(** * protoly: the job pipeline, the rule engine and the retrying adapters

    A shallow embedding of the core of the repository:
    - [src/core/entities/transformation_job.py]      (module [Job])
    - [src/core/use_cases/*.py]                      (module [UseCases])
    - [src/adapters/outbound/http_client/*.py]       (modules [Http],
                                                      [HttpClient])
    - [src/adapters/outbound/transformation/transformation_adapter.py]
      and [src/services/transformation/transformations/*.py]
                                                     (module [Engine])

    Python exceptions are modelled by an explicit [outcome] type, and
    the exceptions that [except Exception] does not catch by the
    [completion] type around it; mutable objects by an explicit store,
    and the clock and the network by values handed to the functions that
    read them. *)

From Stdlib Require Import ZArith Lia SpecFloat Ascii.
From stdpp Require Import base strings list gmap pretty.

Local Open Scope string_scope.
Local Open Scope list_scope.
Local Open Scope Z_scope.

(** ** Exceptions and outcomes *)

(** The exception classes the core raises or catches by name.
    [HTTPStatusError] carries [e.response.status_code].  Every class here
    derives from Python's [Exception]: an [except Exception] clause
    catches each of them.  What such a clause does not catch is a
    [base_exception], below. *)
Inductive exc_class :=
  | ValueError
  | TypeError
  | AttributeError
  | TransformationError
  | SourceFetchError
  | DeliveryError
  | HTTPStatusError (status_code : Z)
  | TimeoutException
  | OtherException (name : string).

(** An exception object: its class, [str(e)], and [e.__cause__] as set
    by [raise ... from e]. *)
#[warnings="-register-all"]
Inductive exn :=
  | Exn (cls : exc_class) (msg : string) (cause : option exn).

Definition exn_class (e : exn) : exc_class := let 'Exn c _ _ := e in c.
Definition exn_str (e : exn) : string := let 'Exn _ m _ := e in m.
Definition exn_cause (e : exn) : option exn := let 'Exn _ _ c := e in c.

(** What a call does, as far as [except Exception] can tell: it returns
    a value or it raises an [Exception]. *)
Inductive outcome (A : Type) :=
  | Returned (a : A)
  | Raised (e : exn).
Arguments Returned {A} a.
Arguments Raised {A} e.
- - -
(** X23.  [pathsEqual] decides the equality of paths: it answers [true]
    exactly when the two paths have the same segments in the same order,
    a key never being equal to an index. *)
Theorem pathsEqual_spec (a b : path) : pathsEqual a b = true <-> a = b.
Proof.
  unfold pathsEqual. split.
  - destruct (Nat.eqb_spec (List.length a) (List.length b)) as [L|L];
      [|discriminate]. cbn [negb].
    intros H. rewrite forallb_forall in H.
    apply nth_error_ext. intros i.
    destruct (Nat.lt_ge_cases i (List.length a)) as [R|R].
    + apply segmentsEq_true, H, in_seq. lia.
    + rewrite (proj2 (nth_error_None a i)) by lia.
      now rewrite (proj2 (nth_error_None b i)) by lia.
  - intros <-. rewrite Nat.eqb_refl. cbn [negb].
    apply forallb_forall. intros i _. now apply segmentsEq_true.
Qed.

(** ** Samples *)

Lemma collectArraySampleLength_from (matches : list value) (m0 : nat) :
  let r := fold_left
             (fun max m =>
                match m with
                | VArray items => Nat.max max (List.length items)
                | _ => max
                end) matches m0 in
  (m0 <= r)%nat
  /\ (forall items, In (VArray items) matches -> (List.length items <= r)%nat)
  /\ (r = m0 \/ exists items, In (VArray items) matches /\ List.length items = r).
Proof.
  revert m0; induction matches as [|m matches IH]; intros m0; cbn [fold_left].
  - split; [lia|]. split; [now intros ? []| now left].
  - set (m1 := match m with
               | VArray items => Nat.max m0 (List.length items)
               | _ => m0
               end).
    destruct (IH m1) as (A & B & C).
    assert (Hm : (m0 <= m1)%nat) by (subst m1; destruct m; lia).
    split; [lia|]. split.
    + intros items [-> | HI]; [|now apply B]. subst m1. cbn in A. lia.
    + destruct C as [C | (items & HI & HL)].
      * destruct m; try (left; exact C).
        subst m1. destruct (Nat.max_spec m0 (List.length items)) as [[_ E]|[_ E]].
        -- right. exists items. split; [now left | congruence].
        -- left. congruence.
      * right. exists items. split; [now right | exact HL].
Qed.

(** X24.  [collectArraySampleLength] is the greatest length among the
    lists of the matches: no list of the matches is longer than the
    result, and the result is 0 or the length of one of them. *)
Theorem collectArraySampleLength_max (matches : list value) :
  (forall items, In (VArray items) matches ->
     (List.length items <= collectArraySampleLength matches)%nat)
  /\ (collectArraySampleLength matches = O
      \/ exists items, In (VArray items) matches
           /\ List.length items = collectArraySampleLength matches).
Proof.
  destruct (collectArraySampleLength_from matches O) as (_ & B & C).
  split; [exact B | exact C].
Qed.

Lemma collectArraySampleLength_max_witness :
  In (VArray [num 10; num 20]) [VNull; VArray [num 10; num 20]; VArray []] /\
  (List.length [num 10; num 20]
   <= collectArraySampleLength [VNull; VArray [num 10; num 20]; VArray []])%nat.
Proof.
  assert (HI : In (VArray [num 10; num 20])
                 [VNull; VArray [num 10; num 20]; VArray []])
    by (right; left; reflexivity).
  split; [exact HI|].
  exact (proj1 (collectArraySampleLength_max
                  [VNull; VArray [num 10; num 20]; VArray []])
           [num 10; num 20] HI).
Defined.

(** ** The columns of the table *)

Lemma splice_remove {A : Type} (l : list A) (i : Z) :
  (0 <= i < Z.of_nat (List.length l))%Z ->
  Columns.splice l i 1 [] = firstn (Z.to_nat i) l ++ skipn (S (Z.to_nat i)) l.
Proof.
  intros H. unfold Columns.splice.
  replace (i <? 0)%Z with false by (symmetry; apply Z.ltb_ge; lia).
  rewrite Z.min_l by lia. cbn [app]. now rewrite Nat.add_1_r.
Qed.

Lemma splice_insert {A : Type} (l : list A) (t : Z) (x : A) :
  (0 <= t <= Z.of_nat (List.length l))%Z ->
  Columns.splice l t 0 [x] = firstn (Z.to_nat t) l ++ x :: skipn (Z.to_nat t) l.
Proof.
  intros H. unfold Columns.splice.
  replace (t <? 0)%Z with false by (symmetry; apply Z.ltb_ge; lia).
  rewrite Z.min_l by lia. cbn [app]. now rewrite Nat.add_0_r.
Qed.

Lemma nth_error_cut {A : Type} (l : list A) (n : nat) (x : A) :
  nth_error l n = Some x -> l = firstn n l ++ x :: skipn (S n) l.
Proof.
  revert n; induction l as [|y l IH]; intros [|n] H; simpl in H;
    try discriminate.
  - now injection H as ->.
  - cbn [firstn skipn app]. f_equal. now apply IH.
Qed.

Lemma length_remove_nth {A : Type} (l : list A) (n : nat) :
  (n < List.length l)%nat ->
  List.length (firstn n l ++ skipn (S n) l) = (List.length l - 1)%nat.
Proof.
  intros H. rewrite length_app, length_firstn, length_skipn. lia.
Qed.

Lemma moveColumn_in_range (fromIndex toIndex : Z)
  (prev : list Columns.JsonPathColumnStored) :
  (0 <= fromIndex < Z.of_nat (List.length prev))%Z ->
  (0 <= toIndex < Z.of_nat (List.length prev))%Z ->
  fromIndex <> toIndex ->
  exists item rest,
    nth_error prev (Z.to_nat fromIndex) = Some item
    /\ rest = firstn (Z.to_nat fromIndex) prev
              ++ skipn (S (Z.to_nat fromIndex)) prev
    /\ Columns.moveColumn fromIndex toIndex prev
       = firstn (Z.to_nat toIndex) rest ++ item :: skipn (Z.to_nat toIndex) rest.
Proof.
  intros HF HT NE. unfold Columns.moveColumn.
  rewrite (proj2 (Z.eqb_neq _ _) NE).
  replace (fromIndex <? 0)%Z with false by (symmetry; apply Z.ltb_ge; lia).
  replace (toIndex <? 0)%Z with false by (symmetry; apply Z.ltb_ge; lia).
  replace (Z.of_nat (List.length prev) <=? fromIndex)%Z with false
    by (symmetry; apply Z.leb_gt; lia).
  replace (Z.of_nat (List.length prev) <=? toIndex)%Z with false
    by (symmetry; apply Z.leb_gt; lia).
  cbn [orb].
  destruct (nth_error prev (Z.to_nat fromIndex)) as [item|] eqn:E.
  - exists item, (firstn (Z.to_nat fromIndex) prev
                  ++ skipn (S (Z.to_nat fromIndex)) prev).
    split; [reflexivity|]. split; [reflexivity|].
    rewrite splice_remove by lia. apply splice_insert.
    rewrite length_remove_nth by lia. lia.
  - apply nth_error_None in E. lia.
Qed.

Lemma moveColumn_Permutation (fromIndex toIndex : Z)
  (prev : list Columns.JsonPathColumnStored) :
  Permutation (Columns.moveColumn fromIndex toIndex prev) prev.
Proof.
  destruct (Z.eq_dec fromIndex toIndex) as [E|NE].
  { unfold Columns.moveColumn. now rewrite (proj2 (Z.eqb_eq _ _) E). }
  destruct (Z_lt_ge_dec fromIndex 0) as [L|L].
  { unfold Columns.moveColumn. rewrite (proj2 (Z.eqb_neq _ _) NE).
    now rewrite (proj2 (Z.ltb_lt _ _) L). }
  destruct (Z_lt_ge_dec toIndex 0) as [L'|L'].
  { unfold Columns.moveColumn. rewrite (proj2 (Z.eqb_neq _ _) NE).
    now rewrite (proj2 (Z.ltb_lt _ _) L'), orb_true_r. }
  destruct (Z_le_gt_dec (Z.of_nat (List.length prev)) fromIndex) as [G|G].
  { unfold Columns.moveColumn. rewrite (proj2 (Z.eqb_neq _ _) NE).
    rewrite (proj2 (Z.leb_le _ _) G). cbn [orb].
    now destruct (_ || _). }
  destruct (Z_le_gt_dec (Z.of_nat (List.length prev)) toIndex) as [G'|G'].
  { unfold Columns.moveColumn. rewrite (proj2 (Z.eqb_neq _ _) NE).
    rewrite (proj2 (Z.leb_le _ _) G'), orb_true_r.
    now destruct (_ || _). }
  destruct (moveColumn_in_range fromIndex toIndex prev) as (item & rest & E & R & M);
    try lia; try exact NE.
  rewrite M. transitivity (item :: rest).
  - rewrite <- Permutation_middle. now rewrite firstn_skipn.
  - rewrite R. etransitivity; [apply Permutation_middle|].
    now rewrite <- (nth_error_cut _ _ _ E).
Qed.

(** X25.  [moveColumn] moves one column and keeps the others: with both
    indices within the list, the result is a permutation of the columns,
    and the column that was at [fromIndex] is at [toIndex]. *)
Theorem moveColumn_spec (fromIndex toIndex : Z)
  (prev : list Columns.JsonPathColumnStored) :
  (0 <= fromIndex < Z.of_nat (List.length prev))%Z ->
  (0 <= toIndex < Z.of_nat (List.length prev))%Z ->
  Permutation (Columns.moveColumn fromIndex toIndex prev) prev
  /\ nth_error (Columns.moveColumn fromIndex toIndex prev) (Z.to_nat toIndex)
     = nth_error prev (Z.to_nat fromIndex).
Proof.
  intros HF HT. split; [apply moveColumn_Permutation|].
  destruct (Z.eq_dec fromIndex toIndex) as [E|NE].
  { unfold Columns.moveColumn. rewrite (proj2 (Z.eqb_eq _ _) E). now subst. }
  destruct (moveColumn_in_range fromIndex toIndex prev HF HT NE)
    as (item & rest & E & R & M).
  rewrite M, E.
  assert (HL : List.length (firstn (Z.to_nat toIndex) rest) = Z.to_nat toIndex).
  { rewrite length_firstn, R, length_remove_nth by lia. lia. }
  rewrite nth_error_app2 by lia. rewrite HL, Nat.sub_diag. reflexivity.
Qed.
- - -
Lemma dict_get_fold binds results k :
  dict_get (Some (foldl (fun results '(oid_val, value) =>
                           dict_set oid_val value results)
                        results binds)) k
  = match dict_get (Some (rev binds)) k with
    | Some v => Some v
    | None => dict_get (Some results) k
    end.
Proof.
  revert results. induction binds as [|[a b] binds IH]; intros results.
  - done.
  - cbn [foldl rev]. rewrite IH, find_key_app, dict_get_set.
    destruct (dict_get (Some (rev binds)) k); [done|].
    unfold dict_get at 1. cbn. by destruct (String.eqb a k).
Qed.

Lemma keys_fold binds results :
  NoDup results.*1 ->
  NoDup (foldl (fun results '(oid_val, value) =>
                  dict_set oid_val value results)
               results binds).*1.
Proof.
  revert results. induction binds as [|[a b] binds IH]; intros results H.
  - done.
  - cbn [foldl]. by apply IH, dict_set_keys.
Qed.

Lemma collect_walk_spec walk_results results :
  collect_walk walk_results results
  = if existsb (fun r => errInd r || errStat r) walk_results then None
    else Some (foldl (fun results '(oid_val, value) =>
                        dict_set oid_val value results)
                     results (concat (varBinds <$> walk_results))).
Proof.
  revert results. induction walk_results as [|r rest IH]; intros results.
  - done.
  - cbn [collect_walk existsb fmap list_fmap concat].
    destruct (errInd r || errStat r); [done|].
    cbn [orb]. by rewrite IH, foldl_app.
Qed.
- - -
Which lines of the records hold the string "errInd"? Copy each one.

  = if existsb (fun r => errInd r || errStat r) walk_results then None
    destruct (errInd r || errStat r); [done|].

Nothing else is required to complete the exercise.